When you reach the line containing "(** Modelled from the spec: [arith_uint256::bits()], the" in the records below, start copying exactly, and stop once you have copied the line containing "Definition bits (x".

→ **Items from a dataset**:
<<<<
(** * Feathercoin proof of work: [GetNextWorkRequired] and [CheckProofOfWork]

    A shallow embedding of [src/pow.cpp] and the properties of the difficulty
    retargeter and of the proof-of-work validator.

    C++ integers are integers of [Z] with the wrap-around of their width
    written out at every place where the source stores into, or computes in,
    a fixed-width type.  Pointers to chain nodes are [option CBlockIndex]
    ([None] is [nullptr]).  A call that stops with a failed [assert], a
    division by zero, a read through a null pointer or a [uint_error] is an
    [Abort] of the [outcome] monad. *)

From Stdlib Require Import ZArith Lia Bool List.
Import ListNotations.

Local Open Scope Z_scope.

(** ** Fixed-width integers *)

Module Int.

(** Value of a two's complement or unsigned conversion to [w] bits. *)
Definition unsigned (w : Z) (z : Z) : Z := z mod 2 ^ w.
Definition signed (w : Z) (z : Z) : Z := (z + 2 ^ (w - 1)) mod 2 ^ w - 2 ^ (w - 1).

(** [int], [int64_t], [uint32_t], [uint64_t] and the 256 bits of
    [arith_uint256]. *)
Definition i32 := signed 32.
Definition i64 := signed 64.
Definition u32 := unsigned 32.
Definition u64 := unsigned 64.
Definition u256 := unsigned 256.

Definition int_range (z : Z) : Prop := - 2 ^ 31 <= z < 2 ^ 31.
Definition int64_range (z : Z) : Prop := - 2 ^ 63 <= z < 2 ^ 63.
Definition uint32_range (z : Z) : Prop := 0 <= z < 2 ^ 32.
Definition uint256_range (z : Z) : Prop := 0 <= z < 2 ^ 256.

End Int.
Import Int.

(** ** Outcomes of a call *)

Inductive failure : Type :=
| AssertionFailed     (* a failed [assert] *)
| DivisionByZero      (* [/] or [%] of built-in integers by zero *)
| NullDereference     (* a member read through [nullptr] *)
| UintError           (* [uint_error] thrown by [arith_uint256] *)
| DivisionOverflow.   (* [INT_MIN / -1]: the quotient does not fit, the division traps *)

Inductive outcome (A : Type) : Type :=
| Ok (a : A)
| Abort (f : failure).
Arguments Ok {A} a.
Arguments Abort {A} f.

Definition bind {A B : Type} (m : outcome A) (k : A -> outcome B) : outcome B :=
  match m with
  | Ok a => k a
  | Abort f => Abort f
  end.

Notation "x <- m ;; k" := (bind m (fun x => k))
  (at level 61, m at next level, right associativity).

Definition assert (b : bool) : outcome unit :=
  if b then Ok tt else Abort AssertionFailed.

(** [assert(p)] on a pointer, giving the node it points to. *)
Definition assert_ptr {A : Type} (p : option A) : outcome A :=
  match p with
  | Some a => Ok a
  | None => Abort AssertionFailed
  end.

(** [p->member] on a pointer. *)
Definition deref {A : Type} (p : option A) : outcome A :=
  match p with
  | Some a => Ok a
  | None => Abort NullDereference
  end.

(** [a / b] on [int]: truncating division.  It traps on a zero divisor and
    on [INT_MIN / -1], whose quotient is not an [int]. *)
Definition div_int (a b : Z) : outcome Z :=
  if b =? 0 then Abort DivisionByZero
  else if (a =? - 2 ^ 31) && (b =? -1) then Abort DivisionOverflow
  else Ok (i32 (a ÷ b)).

(** [a % b] on [int64_t]: remainder of the truncating division. *)
Definition rem_int64 (a b : Z) : outcome Z :=
  if b =? 0 then Abort DivisionByZero else Ok (Z.rem a b).

(** ** The 256-bit unsigned integers of [arith_uint256.h] *)

Module Arith256.

(** Modelled from the spec: [arith_uint256::bits()], the bit-length of a
    256-bit magnitude (position of the highest set bit plus one, 0 for 0),
    declared in [arith_uint256.h], which is not part of the sources. *)
Definition bits (x : Z) : Z := if x =? 0 then 0 else Z.log2 x + 1.

(** Modelled from the spec: [GetLow64()], the low 64 bits. *)
Definition GetLow64 (x : Z) : Z := u64 x.

(** Modelled from the spec: [operator>>=] and [operator<<=] on 256 bits;
    bits shifted out at the top are lost. *)
Definition shr (x n : Z) : Z := Z.shiftr x n.
Definition shl (x n : Z) : Z := u256 (Z.shiftl x n).

(** Modelled from the spec: [operator*=(uint32_t)], the product modulo
    [2^256]. *)
Definition mul32 (x b32 : Z) : Z := u256 (x * b32).

(** Modelled from the spec: [operator/=(const base_uint&)], which throws
    [uint_error] on a zero divisor. *)
Definition div (x d : Z) : outcome Z :=
  if d =? 0 then Abort UintError else Ok (x / d).

(** Modelled from the spec: the decoder of the compact form
    ([arith_uint256::SetCompact]): one byte of exponent [nSize] (base 256)
    over a 23-bit mantissa [nWord] and its sign bit [0x00800000].  It gives
    the magnitude and the flags [fNegative] and [fOverflow]. *)
Definition SetCompact (nCompact : Z) : Z * bool * bool :=
  let nSize := Z.shiftr nCompact 24 in
  let nWord := Z.land nCompact 0x007fffff in
  let nWord := if nSize <=? 3 then Z.shiftr nWord (8 * (3 - nSize)) else nWord in
  let value := if nSize <=? 3 then nWord else shl nWord (8 * (nSize - 3)) in
  let fNegative := negb (nWord =? 0) && negb (Z.land nCompact 0x00800000 =? 0) in
  let fOverflow := negb (nWord =? 0) &&
                   ((nSize >? 34) ||
                    ((nWord >? 0xff) && (nSize >? 33)) ||
                    ((nWord >? 0xffff) && (nSize >? 32))) in
  (value, fNegative, fOverflow).

(** The magnitude alone, as [bn.SetCompact(nBits)] without flag pointers. *)
Definition compact_value (nCompact : Z) : Z := fst (fst (SetCompact nCompact)).

(** Modelled from the spec: the encoder of the compact form
    ([arith_uint256::GetCompact()], never negative here): the three most
    significant bytes of the magnitude, truncated, with the byte length as
    exponent; a mantissa that would set the sign bit is divided by 256 and
    the exponent incremented. *)
Definition GetCompact (x : Z) : Z :=
  let nSize := (bits x + 7) / 8 in
  let nCompact :=
    if nSize <=? 3 then u32 (Z.shiftl (GetLow64 x) (8 * (3 - nSize)))
    else u32 (GetLow64 (shr x (8 * (nSize - 3)))) in
  let shifted := negb (Z.land nCompact 0x00800000 =? 0) in
  let nSize := if shifted then nSize + 1 else nSize in
  let nCompact := if shifted then Z.shiftr nCompact 8 else nCompact in
  Z.lor nCompact (Z.shiftl nSize 24).

End Arith256.
Import Arith256.

(** Modelled from the spec: [UintToArith256], the 256-bit magnitude of a
    [uint256] blob ([uint256.h] and [arith_uint256.h] are not part of the
    sources); a [uint256] is given by its magnitude. *)
Definition UintToArith256 (a : Z) : Z := u256 a.

(** ** Chain state and consensus parameters *)

Module Consensus.

(** The fields of [Consensus::Params] that [pow.cpp] reads.  [powLimit] is
    a [uint256]; the two targets of the timing are [int64_t], the fork
    heights [int]. *)
Record Params : Type := {
  powLimit : Z;
  nPowTargetTimespan : Z;
  nPowTargetSpacing : Z;
  fPowAllowMinDifficultyBlocks : bool;
  fPowNoRetargeting : bool;
  nForkOne : Z;
  nForkTwo : Z
}.

End Consensus.
Import Consensus.

Module CBlockHeader.

(** The candidate header: only its time ([uint32_t nTime]) is read. *)
Record t : Type := { nTime : Z }.

Definition GetBlockTime (b : t) : Z := nTime b.

End CBlockHeader.

Module CBlockIndex.

(** A node of the block index: [int nHeight], [uint32_t nTime],
    [uint32_t nBits] and the pointer [pprev] to its predecessor
    ([None] at the genesis block). *)
#[warnings="-register-all"] Inductive t : Type := Build {
  nHeight : Z;
  nTime : Z;
  nBits : Z;
  pprev : option t
}.

Definition GetBlockTime (p : t) : Z := nTime p.

(** [for (i = 0; p && i < n; i++) p = p->pprev]: at most [n] steps along
    [pprev], stopping at a null pointer. *)
Fixpoint walk (n : nat) (p : option t) : option t :=
  match n, p with
  | S n', Some q => walk n' (pprev q)
  | _, _ => p
  end.

(** Modelled from the spec: [GetAncestor(height)], declared in [chain.h],
    which is not part of the sources: null when [height] is negative or
    above the node's height, else the node [nHeight - height] steps back
    along the predecessor references. *)
Definition GetAncestor (p : t) (height : Z) : option t :=
  if (height >? nHeight p) || (height <? 0) then None
  else walk (Z.to_nat (nHeight p - height)) (Some p).

(** The node and all its predecessors, the node first. *)
Fixpoint chain (p : t) : list t :=
  p :: match pprev p with
       | Some q => chain q
       | None => []
       end.

(** A chain of [n + 1] blocks from the genesis block at time [t0], one
    block every [dt] seconds, all with the same [bits]; its tip is at
    height [n]. *)
Fixpoint regular (n : nat) (t0 dt bits : Z) : t :=
  match n with
  | O => Build 0 t0 bits None
  | S m => Build (Z.of_nat n) (t0 + dt * Z.of_nat n) bits (Some (regular m t0 dt bits))
  end.

End CBlockIndex.

Import CBlockIndex (nHeight, nBits, pprev).

(** ** [GetNextWorkRequired] *)

(** The height of the block being built, [pindexLast->nHeight + 1]. *)
Definition nextHeight (pindexLast : CBlockIndex.t) : Z :=
  i32 (nHeight pindexLast + 1).

(** The local [nTargetTimespan] after the two fork overrides. *)
Definition nTargetTimespan (params : Params) (nHeight : Z) : Z :=
  let nTargetTimespan := i32 (nPowTargetTimespan params) in
  let nTargetTimespan :=
    if nHeight >=? nForkOne params then (7 * 24 * 60 * 60) ÷ 8 else nTargetTimespan in
  let nTargetTimespan :=
    if nHeight >=? nForkTwo params then (7 * 24 * 60 * 60) ÷ 32 else nTargetTimespan in
  nTargetTimespan.

Definition nTargetSpacing (params : Params) : Z := i32 (nPowTargetSpacing params).

(** [nInterval = nTargetTimespan / nTargetSpacing]. *)
Definition nInterval (params : Params) (nHeight : Z) : outcome Z :=
  div_int (nTargetTimespan params nHeight) (nTargetSpacing params).

Definition fHardFork (params : Params) (nHeight : Z) : bool :=
  (nHeight =? nForkOne params) || (nHeight =? nForkTwo params).

(** The loop of the testnet rule: back to the last block that is not a
    special-min-difficulty-rules block.  [nInterval] is not zero here. *)
Fixpoint last_non_special (pindex : CBlockIndex.t) (nInterval nProofOfWorkLimit : Z)
  : CBlockIndex.t :=
  match pprev pindex with
  | Some prev =>
      if negb (Z.rem (nHeight pindex) nInterval =? 0) && (nBits pindex =? nProofOfWorkLimit)
      then last_non_special prev nInterval nProofOfWorkLimit
      else pindex
  | None => pindex
  end.

(** The body of [if ((pindexLast->nHeight+1) % nInterval != 0 && !fHardFork)]:
    the difficulty does not change at this height. *)
Definition keep_difficulty (pindexLast : CBlockIndex.t) (pblock : CBlockHeader.t)
    (params : Params) (nInterval nProofOfWorkLimit : Z) : outcome Z :=
  if fPowAllowMinDifficultyBlocks params then
    if CBlockHeader.GetBlockTime pblock >?
       i64 (CBlockIndex.GetBlockTime pindexLast + i64 (nPowTargetSpacing params * 2))
    then Ok nProofOfWorkLimit
    else Ok (nBits (last_non_special pindexLast nInterval nProofOfWorkLimit))
  else Ok (nBits pindexLast).

(** The measured timespan before it is limited: the short window and, from
    the second fork on, its average with the long window, damped. *)
Definition measured_timespan (pindexLast pindexFirst : CBlockIndex.t) (params : Params)
    (nHeight nTargetTimespan nInterval : Z) : outcome Z :=
  let nActualTimespan :=
    CBlockIndex.GetBlockTime pindexLast - CBlockIndex.GetBlockTime pindexFirst in
  if nHeight >=? nForkTwo params then
    let nInterval := nInterval * 4 in
    pindexFirst <- deref (CBlockIndex.walk (Z.to_nat nInterval) (Some pindexLast));;
    let nActualTimespanLong :=
      i32 ((CBlockIndex.GetBlockTime pindexLast - CBlockIndex.GetBlockTime pindexFirst) ÷ 4) in
    let nActualTimespanAvg := i32 ((nActualTimespan + nActualTimespanLong) ÷ 2) in
    let nActualTimespan := i32 (nActualTimespanAvg + i32 (3 * nTargetTimespan)) in
    Ok (nActualTimespan ÷ 4)
  else Ok nActualTimespan.

(** The bounds [(nActualTimespanMin, nActualTimespanMax)] of the height's
    fork regime. *)
Definition timespan_limits (params : Params) (nHeight nTargetTimespan : Z) : Z * Z :=
  let nActualTimespanMax := i32 (nTargetTimespan * 4) in
  let nActualTimespanMin := nTargetTimespan ÷ 4 in
  let '(nActualTimespanMin, nActualTimespanMax) :=
    if (nHeight >=? nForkOne params) && (nHeight <? nForkTwo params)
    then (i32 (nTargetTimespan * 70) ÷ 99, i32 (nTargetTimespan * 99) ÷ 70)
    else (nActualTimespanMin, nActualTimespanMax) in
  let '(nActualTimespanMin, nActualTimespanMax) :=
    if nHeight >=? nForkTwo params
    then (i32 (nTargetTimespan * 453) ÷ 494, i32 (nTargetTimespan * 494) ÷ 453)
    else (nActualTimespanMin, nActualTimespanMax) in
  (nActualTimespanMin, nActualTimespanMax).

(** "Limit adjustment step". *)
Definition limit_timespan (params : Params) (nHeight nTargetTimespan nActualTimespan : Z) : Z :=
  let '(nActualTimespanMin, nActualTimespanMax) :=
    timespan_limits params nHeight nTargetTimespan in
  let nActualTimespan :=
    if nActualTimespan <? nActualTimespanMin then nActualTimespanMin else nActualTimespan in
  let nActualTimespan :=
    if nActualTimespan >? nActualTimespanMax then nActualTimespanMax else nActualTimespan in
  nActualTimespan.

(** [bnNew.bits() > bnPowLimit.bits() - 1], on [unsigned int]. *)
Definition fShift (params : Params) (bnNew : Z) : bool :=
  bits bnNew >? u32 (bits (UintToArith256 (powLimit params)) - 1).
>>>>
→ **ANSWER FOR THIS EXERCISE**:
(** Modelled from the spec: [arith_uint256::bits()], the bit-length of a
    256-bit magnitude (position of the highest set bit plus one, 0 for 0),
    declared in [arith_uint256.h], which is not part of the sources. *)
Definition bits (x : Z) : Z := if x =? 0 then 0 else Z.log2 x + 1.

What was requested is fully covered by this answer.